======== Provided data

(** The new index is kept like the others. *)
Lemma new_index_kept sec rows :
  rows ≡ₚ map_to_list vis → SecondaryIndex.keeps ts sec (entries rows) → SecondaryIndex.columns sec = cols →
  SecondaryIndex.name sec = key_of (ci_name ci) → index_kept td vis sec.
Proof.
  intros Hp Hk Hc Hn. pose proof (λ cs k, elem_of_entries rows cs k Hp) as Hel. pose proof Hia as [Hsc Hnames _ Hcols Hsome Htypes Hrows]. split.
  - destruct (ci_columns ci) as [|c1 cs]; [done|]. cbn in Hcols.
    apply bind_Some in Hcols as (i & Hi & (is' & _ & Heq)%bind_Some). injection Heq as <-.
    destruct ts as [|t ts']; [by inversion Htypes|]. apply Forall2_cons_1 in Htypes as [Ht _].
    rw Hsc in Hi. unfold Schema.column_index in Hi. cbn [Schema.column_map] in Hi.
    destruct (proj1 (Schema.column_index_spec "" _ _ i eq_refl (key_of c1)) Hi) as (c & Hci & Hname & _).
    exists i, is', c, t, ts', (entries rows). rw Hname. split_and!; try done.
    + rw Hsc. exact Hi.
    + rw Forall_cons in Hnames. destruct Hnames as [_ [E _]%Forall_cons]. by rw E.
    + by apply Ht.
    + split.
      * unfold entries. rw fmap_reverse reverse_Permutation -list_fmap_compose. change (snd ∘ entry_of cols) with (fst (A := list Z) (B := row)). rw Hp. apply NoDup_fst_map_to_list.
      * apply Forall_forall. intros [cs' k] (vs & Hv & _)%Hel. cbn. by destruct (Hrows k vs Hv) as (? & ? & _).
    + intros k vs Hv. destruct (Hrows k vs Hv) as (_ & _ & cs' & Hcs & _). pose proof Hcs as Hcs0. unfold columns_of in Hcs. cbn in Hcs.
      apply bind_Some in Hcs as (v & Hvi & (rest & _ & [= <-])%bind_Some). exists v, rest. split; [done|].
      apply Hel. by exists vs.
  - rw Hn. apply Forall_cons in Hnames as [E _]. by rw E.
Qed.
End index.

(** ** CREATE INDEX *)

Definition with_tables (y : System J T) (t : Tables J T) : System J T :=
  mkSystem (set_tables t (world_of y)) (database y) (stats y) (databases y) (current_db y) (db_tables y).

Definition index_created (ci : CreateIndexStmt) : str := chars "Index " ++ ci_name ci ++ chars " created on " ++ ci_table ci.

Lemma exec_create_index_fill (y : System J T) s td ci cols rows sec r :
  tables (world_of y) !! ci_table ci = Some td → key_of (ci_name ci) ∉ SecondaryIndex.name <$> secondary_indexes td →
  mapM (λ c, Schema.column_index (schema td) (key_of c)) (ci_columns ci) = Some cols → kt_scan_all (index td) = Some rows →
  fill_index (SecondaryIndex.new (key_of (ci_name ci)) cols (ci_unique ci)) rows = Some (sec, r) →
  exec_create_index ci (y, s) =
    match r with
    | Ok _ => Some (QOk (OkText (index_created ci)),
                (with_tables y (<[ci_table ci := with_secondary td (secondary_indexes td ++ [sec])]> (tables (world_of y))), s))
    | Err e => Some (QErr (Execution (core_error_text e)), (y, s))
    end.
Proof.
  intros Ht Hn Hc Hs Hf. unfold exec_create_index, system. unfold mbind at 1, Db_bind. cbn [fst snd mbind option_bind]. rw Ht.
  destruct (existsb _ _) eqn:Hex.
  { exfalso. apply Hn. apply existsb_exists in Hex as (x & Hin & Hx%bool_decide_eq_true). rw -Hx.
    apply list_elem_of_fmap. exists x. by rw list_elem_of_In. }
  rw Hc. unfold s_panic. unfold mbind at 1. cbn [mbind option_bind]. rw Hs. cbn [mbind option_bind].
  unfold mbind at 1. cbn [mbind option_bind]. rw Hf. cbn [mbind option_bind]. by destruct r as [[]|e].
Qed.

================

→ **What you will do**
Wherever the string "Htypes" appears in the entries, copy that line.

→ **Solution**
  intros Hp Hk Hc Hn. pose proof (λ cs k, elem_of_entries rows cs k Hp) as Hel. pose proof Hia as [Hsc Hnames _ Hcols Hsome Htypes Hrows]. split.
    destruct ts as [|t ts']; [by inversion Htypes|]. apply Forall2_cons_1 in Htypes as [Ht _].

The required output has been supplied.